DATASET EXTRACT:
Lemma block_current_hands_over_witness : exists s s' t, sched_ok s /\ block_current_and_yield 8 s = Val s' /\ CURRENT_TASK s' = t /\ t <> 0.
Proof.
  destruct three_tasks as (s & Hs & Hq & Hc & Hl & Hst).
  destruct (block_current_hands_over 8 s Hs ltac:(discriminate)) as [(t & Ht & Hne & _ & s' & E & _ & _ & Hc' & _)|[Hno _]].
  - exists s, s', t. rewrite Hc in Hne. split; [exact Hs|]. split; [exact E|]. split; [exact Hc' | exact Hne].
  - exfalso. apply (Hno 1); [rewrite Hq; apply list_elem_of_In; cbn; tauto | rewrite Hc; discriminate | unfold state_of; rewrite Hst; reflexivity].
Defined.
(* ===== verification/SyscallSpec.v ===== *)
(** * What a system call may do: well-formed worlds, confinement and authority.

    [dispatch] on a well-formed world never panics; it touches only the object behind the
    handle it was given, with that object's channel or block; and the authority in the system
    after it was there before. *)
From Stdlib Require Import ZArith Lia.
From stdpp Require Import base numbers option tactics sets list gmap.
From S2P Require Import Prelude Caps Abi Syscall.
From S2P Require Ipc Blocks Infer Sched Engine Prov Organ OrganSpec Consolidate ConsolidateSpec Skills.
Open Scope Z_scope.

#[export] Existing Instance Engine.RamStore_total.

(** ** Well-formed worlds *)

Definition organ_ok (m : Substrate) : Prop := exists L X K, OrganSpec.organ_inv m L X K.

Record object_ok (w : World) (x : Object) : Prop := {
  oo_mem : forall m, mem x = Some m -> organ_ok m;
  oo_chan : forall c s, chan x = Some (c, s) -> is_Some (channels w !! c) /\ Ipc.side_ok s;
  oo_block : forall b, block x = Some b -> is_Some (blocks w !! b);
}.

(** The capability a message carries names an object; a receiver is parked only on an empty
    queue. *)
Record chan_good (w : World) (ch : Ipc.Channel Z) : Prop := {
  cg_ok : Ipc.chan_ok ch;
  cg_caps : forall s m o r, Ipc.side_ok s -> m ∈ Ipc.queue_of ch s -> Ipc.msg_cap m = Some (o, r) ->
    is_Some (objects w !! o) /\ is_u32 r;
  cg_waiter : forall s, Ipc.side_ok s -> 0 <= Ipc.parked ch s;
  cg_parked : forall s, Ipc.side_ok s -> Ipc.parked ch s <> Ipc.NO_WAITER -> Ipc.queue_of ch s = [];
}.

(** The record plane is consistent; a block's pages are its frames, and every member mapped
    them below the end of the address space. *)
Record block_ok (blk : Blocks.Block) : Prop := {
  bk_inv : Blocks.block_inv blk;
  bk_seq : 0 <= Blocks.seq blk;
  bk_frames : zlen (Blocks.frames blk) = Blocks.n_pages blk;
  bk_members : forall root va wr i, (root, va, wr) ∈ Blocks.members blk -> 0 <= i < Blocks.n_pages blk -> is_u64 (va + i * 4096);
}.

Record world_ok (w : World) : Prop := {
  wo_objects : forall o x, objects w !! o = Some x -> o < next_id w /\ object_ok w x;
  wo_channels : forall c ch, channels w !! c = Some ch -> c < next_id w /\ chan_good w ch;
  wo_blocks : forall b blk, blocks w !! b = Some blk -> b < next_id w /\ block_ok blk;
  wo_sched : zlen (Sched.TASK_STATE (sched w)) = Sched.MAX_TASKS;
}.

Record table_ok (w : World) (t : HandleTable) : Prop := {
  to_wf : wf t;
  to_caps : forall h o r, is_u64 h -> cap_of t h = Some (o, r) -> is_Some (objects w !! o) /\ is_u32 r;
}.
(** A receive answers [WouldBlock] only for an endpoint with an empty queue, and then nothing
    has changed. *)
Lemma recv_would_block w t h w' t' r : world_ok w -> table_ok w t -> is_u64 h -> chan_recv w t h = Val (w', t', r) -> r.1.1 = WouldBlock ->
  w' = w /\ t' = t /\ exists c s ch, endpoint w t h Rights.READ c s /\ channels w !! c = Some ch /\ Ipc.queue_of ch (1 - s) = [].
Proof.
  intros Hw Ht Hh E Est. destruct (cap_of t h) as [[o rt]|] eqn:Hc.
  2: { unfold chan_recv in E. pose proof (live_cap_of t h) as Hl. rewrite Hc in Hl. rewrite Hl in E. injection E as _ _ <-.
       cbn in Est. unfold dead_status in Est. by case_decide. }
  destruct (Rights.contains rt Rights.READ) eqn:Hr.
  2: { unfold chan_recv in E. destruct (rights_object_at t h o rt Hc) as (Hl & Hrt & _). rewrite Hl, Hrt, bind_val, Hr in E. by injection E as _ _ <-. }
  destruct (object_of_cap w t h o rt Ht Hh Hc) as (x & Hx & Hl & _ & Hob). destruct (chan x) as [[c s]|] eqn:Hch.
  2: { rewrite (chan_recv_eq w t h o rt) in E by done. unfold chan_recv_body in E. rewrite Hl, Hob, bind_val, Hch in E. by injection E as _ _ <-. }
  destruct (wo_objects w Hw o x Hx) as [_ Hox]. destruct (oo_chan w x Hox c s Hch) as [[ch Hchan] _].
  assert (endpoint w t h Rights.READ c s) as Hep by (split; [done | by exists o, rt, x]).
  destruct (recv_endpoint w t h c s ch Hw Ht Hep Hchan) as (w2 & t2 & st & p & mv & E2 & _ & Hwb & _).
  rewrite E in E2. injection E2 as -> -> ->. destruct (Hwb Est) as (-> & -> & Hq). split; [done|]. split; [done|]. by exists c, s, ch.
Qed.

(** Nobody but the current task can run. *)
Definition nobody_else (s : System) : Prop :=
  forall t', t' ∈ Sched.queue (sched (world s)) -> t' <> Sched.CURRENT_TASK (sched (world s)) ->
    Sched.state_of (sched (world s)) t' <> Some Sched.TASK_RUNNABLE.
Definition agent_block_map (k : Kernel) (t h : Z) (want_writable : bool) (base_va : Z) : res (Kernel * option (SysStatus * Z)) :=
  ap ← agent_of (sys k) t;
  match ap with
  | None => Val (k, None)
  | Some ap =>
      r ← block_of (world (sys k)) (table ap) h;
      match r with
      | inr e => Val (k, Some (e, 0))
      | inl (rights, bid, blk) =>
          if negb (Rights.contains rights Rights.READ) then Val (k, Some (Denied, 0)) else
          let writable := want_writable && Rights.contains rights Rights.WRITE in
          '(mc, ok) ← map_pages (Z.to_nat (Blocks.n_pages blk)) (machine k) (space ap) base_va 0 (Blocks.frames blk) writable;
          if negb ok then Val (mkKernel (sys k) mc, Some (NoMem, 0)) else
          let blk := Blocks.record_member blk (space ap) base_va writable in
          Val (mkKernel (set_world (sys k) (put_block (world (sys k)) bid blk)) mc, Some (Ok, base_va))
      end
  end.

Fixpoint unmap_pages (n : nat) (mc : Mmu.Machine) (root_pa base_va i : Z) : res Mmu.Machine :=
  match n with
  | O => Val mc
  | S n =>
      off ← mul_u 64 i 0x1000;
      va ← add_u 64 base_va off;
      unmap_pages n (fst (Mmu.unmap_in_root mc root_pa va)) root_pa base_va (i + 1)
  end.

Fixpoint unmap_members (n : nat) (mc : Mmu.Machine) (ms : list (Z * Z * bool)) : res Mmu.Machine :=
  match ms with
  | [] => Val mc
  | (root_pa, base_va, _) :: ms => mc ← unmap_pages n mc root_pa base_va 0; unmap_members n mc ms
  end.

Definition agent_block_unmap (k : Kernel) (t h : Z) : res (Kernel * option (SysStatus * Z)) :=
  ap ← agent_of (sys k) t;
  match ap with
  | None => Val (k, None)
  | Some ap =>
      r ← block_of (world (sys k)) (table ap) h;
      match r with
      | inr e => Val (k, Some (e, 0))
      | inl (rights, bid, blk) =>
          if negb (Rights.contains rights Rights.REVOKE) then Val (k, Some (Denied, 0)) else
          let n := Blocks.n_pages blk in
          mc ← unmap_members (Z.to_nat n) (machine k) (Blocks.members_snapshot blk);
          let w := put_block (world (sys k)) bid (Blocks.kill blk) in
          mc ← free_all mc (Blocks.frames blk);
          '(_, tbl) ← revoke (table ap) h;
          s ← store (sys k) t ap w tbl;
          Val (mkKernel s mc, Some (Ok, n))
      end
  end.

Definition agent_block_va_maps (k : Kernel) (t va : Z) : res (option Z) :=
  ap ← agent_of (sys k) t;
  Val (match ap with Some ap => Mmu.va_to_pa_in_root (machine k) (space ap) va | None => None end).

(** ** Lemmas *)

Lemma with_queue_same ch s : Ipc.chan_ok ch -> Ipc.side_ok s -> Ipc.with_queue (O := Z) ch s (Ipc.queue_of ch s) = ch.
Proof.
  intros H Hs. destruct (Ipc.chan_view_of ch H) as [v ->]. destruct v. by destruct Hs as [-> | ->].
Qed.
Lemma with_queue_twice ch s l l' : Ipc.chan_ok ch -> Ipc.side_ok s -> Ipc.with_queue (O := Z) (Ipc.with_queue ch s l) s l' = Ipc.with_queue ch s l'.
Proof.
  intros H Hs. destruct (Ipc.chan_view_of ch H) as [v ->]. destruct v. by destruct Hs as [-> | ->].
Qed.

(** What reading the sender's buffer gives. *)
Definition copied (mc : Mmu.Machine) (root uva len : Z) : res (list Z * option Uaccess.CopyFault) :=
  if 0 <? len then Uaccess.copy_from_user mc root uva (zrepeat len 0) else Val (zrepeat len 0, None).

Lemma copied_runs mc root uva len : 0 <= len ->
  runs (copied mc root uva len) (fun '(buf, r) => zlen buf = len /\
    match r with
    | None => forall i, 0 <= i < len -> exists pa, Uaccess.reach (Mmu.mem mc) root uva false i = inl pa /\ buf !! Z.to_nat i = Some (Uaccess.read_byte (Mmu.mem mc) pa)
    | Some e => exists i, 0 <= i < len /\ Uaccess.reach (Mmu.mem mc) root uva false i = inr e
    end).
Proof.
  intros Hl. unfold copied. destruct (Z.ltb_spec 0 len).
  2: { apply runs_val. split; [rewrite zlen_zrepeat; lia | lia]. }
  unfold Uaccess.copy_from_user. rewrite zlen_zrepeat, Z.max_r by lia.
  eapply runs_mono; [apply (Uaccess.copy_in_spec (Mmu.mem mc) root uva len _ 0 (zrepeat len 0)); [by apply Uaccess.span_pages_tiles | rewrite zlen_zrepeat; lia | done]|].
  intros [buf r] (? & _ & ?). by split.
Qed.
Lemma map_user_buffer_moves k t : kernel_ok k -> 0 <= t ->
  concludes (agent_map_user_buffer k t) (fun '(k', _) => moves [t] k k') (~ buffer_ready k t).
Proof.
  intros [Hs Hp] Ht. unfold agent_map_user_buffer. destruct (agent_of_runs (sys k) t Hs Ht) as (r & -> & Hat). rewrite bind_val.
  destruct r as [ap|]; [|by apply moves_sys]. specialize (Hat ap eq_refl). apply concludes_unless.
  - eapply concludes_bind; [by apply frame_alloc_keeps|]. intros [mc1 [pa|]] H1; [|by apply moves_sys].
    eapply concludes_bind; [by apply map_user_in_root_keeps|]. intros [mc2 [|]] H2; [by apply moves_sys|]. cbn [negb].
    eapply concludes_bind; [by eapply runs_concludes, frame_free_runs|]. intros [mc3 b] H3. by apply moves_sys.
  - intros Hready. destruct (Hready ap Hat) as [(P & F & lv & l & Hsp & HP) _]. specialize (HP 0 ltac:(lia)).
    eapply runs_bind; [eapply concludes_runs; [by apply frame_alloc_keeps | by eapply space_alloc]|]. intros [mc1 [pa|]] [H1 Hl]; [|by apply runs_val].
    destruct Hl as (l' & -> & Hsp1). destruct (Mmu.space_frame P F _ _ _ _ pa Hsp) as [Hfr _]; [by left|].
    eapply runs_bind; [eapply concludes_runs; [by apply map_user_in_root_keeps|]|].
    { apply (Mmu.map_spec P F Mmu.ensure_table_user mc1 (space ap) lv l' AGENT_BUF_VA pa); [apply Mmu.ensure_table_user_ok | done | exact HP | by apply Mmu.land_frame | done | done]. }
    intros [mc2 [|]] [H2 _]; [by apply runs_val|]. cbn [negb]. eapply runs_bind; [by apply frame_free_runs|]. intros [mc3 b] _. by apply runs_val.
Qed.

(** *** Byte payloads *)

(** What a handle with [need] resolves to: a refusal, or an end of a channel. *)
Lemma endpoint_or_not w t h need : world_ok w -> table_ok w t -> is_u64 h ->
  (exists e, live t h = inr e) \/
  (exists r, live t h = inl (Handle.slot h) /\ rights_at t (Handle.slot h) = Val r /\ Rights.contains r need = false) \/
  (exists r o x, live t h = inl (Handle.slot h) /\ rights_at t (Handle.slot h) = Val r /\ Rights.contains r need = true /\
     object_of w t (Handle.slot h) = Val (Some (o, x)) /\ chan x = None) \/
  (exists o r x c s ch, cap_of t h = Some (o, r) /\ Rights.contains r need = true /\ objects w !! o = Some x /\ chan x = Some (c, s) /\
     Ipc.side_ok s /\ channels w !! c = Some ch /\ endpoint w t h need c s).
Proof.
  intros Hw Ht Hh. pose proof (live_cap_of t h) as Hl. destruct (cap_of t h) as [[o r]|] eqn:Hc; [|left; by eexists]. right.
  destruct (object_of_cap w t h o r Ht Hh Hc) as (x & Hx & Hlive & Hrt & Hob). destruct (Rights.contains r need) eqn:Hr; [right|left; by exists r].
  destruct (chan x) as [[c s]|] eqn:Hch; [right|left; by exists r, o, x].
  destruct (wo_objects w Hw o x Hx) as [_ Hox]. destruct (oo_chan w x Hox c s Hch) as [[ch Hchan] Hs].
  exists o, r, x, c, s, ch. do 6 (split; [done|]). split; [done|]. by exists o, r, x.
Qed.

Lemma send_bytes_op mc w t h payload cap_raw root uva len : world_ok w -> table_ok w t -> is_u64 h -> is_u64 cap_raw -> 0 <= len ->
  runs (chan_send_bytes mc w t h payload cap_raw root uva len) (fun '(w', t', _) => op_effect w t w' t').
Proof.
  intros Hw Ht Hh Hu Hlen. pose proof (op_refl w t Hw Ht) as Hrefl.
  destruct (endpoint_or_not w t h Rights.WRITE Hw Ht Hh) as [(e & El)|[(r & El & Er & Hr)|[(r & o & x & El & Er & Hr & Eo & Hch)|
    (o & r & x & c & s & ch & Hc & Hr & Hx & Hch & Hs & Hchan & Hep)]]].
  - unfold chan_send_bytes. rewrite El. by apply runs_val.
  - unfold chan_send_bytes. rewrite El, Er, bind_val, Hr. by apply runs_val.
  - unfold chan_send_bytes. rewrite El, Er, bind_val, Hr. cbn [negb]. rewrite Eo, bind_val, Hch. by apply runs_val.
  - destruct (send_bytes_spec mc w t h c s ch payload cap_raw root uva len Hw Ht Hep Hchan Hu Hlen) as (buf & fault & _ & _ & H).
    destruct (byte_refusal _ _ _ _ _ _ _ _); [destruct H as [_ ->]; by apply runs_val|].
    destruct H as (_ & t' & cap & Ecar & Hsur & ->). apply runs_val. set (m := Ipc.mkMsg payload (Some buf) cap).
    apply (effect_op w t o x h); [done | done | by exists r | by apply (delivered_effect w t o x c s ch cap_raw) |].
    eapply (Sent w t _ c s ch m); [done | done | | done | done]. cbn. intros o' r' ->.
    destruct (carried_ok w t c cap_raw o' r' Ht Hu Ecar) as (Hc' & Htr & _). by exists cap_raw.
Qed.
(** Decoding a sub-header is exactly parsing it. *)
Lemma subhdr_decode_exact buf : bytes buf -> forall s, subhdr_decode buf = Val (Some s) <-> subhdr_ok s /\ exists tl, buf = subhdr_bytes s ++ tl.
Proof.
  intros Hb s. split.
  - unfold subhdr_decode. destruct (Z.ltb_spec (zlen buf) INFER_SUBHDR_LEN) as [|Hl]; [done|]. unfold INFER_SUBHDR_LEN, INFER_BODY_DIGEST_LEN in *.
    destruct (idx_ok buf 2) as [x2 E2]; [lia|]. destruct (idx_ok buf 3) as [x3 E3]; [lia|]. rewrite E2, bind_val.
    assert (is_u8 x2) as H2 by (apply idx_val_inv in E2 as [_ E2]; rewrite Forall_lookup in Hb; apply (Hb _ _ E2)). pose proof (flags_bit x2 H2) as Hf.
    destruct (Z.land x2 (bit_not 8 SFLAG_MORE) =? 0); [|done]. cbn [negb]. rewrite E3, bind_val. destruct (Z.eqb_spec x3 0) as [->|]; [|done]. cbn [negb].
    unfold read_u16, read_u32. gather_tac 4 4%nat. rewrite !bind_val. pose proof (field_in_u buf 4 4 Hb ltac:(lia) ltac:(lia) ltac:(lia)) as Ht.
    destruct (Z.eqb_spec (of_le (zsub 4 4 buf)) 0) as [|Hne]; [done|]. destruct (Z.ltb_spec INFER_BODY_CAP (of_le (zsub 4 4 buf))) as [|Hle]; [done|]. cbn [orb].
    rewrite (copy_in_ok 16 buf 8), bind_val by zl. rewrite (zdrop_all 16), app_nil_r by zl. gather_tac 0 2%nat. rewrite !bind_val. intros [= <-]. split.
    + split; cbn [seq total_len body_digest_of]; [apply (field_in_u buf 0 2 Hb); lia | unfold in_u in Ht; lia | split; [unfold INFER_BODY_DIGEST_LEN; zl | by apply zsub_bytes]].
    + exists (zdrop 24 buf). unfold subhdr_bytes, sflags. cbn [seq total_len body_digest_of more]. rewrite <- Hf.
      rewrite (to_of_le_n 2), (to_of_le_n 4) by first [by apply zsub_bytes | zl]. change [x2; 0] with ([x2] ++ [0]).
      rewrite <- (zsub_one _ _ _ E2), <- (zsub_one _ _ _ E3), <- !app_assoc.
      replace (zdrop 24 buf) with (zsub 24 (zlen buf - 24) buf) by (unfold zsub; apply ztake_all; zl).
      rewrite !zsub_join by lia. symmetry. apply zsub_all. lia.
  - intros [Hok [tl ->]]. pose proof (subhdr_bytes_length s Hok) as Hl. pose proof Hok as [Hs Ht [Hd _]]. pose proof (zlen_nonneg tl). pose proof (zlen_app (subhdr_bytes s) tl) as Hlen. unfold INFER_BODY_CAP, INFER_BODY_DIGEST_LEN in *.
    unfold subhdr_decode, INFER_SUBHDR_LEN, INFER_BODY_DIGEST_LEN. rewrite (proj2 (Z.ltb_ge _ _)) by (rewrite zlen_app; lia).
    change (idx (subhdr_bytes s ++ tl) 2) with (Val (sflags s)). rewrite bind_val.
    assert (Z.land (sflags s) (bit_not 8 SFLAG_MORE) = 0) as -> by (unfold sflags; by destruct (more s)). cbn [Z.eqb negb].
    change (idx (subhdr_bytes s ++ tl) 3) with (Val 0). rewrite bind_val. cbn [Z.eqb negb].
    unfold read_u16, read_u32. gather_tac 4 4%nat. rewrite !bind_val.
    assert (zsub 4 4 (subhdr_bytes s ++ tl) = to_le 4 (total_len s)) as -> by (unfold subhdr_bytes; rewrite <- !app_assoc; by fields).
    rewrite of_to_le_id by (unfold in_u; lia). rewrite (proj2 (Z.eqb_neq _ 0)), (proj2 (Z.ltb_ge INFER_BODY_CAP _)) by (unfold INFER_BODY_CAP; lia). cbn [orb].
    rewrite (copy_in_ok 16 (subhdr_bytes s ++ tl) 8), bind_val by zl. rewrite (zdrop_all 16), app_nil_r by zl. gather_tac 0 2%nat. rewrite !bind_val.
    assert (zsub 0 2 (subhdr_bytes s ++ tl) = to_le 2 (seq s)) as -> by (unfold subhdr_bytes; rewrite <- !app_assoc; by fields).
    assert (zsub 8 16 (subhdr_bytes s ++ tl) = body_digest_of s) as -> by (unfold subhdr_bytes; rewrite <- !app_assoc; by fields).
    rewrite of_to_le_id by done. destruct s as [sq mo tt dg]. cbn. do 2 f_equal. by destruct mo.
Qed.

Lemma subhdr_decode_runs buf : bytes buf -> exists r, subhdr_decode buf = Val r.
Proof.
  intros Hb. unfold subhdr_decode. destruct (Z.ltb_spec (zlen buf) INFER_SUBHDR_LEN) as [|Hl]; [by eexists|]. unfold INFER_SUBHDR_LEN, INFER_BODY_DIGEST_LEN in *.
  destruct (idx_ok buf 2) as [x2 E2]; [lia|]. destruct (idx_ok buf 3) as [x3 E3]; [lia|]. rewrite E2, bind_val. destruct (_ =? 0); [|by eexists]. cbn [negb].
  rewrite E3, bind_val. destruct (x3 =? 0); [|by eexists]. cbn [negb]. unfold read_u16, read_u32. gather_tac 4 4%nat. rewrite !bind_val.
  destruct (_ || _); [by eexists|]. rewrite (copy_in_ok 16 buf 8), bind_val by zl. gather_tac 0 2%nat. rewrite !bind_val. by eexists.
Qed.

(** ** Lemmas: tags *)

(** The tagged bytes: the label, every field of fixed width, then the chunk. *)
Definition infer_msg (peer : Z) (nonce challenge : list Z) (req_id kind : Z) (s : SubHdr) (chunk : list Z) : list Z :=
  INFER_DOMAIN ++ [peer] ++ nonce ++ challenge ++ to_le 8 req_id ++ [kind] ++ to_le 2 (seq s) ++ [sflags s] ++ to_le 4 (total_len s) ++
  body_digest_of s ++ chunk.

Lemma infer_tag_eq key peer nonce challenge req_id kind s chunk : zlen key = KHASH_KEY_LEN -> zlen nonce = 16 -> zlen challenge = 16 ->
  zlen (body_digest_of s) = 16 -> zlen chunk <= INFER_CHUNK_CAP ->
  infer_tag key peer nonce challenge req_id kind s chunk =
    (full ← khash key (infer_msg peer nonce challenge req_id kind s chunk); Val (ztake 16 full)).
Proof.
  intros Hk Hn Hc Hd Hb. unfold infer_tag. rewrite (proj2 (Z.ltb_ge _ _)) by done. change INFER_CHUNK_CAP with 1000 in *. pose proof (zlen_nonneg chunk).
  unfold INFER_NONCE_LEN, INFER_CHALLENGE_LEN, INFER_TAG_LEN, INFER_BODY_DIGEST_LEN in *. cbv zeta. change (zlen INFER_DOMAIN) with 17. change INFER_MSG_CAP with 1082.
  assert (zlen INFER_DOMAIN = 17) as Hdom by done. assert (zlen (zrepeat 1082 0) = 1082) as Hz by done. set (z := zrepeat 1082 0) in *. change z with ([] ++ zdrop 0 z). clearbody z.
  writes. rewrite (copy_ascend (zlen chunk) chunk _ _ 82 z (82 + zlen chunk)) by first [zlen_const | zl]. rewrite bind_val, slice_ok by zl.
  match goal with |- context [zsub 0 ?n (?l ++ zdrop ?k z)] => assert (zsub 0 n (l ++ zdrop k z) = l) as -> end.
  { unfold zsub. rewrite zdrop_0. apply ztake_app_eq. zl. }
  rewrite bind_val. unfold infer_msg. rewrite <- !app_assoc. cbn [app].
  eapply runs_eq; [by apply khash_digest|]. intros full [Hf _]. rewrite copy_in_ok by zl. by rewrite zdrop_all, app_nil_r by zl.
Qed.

EXERCISE DIRECTIONS:
The expected answer is an exact copy of the lines above, beginning at the line with "destruct r as" and ending at the line with "[|by apply runs_val].", with both ends in.

PROBLEM SOLUTION:
  destruct r as [ap|]; [|by apply moves_sys]. specialize (Hat ap eq_refl). apply concludes_unless.
  - eapply concludes_bind; [by apply frame_alloc_keeps|]. intros [mc1 [pa|]] H1; [|by apply moves_sys].
    eapply concludes_bind; [by apply map_user_in_root_keeps|]. intros [mc2 [|]] H2; [by apply moves_sys|]. cbn [negb].
    eapply concludes_bind; [by eapply runs_concludes, frame_free_runs|]. intros [mc3 b] H3. by apply moves_sys.
  - intros Hready. destruct (Hready ap Hat) as [(P & F & lv & l & Hsp & HP) _]. specialize (HP 0 ltac:(lia)).
    eapply runs_bind; [eapply concludes_runs; [by apply frame_alloc_keeps | by eapply space_alloc]|]. intros [mc1 [pa|]] [H1 Hl]; [|by apply runs_val].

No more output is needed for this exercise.